[Collected data]
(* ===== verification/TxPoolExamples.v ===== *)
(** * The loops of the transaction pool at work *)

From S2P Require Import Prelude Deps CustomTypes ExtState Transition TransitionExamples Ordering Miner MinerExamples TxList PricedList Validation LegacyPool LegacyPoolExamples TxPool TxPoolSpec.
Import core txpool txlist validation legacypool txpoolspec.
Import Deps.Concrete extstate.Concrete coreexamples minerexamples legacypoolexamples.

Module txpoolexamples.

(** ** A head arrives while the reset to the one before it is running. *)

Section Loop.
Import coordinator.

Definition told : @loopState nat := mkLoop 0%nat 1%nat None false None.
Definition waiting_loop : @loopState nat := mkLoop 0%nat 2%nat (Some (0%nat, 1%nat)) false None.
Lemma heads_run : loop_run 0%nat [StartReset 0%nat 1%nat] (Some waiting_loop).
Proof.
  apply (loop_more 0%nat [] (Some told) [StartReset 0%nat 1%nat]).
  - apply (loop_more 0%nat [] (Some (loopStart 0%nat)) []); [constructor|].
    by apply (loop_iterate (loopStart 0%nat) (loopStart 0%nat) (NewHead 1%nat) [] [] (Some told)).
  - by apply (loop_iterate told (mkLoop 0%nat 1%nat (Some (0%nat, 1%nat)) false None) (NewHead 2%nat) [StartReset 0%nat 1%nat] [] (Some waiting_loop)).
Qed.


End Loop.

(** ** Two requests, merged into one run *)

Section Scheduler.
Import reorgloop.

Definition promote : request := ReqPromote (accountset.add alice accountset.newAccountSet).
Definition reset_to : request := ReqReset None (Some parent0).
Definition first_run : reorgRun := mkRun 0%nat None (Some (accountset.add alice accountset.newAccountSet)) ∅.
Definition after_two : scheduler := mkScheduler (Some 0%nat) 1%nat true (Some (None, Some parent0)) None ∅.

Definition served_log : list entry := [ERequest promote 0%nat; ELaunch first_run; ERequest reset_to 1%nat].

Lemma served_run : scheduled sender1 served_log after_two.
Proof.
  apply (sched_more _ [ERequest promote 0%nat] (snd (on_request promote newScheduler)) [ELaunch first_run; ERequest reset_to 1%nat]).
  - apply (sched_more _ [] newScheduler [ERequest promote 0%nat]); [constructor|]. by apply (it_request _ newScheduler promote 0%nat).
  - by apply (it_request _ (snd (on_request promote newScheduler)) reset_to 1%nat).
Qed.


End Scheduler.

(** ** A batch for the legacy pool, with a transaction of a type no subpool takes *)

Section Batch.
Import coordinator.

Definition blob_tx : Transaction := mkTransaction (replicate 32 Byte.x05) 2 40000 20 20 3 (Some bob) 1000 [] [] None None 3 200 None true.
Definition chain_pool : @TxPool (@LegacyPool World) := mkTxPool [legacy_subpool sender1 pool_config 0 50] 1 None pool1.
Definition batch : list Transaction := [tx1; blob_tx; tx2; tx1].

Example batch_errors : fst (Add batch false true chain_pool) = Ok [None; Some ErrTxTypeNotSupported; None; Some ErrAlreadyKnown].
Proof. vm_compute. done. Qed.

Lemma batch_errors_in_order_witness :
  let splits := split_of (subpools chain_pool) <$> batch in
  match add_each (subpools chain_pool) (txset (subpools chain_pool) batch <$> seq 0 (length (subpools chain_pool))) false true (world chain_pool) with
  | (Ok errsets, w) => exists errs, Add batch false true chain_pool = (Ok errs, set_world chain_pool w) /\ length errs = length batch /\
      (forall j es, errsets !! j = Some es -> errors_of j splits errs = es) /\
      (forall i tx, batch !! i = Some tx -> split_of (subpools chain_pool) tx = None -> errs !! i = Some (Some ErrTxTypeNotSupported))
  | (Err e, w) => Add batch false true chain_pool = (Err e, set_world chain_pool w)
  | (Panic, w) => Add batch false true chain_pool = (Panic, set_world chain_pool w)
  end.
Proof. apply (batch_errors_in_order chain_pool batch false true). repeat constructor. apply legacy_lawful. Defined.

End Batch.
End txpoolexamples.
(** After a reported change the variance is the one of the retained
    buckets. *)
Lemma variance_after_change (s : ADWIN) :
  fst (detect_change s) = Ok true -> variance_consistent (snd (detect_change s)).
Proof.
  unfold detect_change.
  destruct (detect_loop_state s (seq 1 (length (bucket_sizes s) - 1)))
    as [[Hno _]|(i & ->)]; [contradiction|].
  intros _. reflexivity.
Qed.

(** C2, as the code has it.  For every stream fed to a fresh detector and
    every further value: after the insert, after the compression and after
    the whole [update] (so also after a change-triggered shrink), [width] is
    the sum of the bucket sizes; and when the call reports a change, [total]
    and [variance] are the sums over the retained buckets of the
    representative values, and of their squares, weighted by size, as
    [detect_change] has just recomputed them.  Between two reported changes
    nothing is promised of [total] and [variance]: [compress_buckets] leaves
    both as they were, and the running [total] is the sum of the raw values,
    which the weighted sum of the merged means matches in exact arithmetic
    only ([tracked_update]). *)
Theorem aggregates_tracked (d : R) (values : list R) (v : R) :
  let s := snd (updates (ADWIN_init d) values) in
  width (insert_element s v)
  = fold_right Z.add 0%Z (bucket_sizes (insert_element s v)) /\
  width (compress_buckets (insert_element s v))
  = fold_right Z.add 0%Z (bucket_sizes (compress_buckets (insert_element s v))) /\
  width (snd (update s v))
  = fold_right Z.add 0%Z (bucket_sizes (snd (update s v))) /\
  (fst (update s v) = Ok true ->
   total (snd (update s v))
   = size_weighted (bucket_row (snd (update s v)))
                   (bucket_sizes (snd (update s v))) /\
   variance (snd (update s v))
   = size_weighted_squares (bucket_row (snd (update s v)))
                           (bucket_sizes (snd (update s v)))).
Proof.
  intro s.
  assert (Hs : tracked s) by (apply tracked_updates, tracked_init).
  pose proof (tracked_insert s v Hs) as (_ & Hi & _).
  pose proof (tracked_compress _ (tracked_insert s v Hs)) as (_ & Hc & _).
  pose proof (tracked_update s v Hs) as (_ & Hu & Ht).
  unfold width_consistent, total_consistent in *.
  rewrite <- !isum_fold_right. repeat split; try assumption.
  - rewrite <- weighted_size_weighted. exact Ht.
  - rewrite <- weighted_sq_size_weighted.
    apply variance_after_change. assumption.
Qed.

### What the exercise asks
For this exercise, reproduce exactly each line from the one containing "pose proof (tracked_compress" through the last line of the data, and no others.

### Your response
  pose proof (tracked_compress _ (tracked_insert s v Hs)) as (_ & Hc & _).
  pose proof (tracked_update s v Hs) as (_ & Hu & Ht).
  unfold width_consistent, total_consistent in *.
  rewrite <- !isum_fold_right. repeat split; try assumption.
  - rewrite <- weighted_size_weighted. exact Ht.
  - rewrite <- weighted_sq_size_weighted.
    apply variance_after_change. assumption.
Qed.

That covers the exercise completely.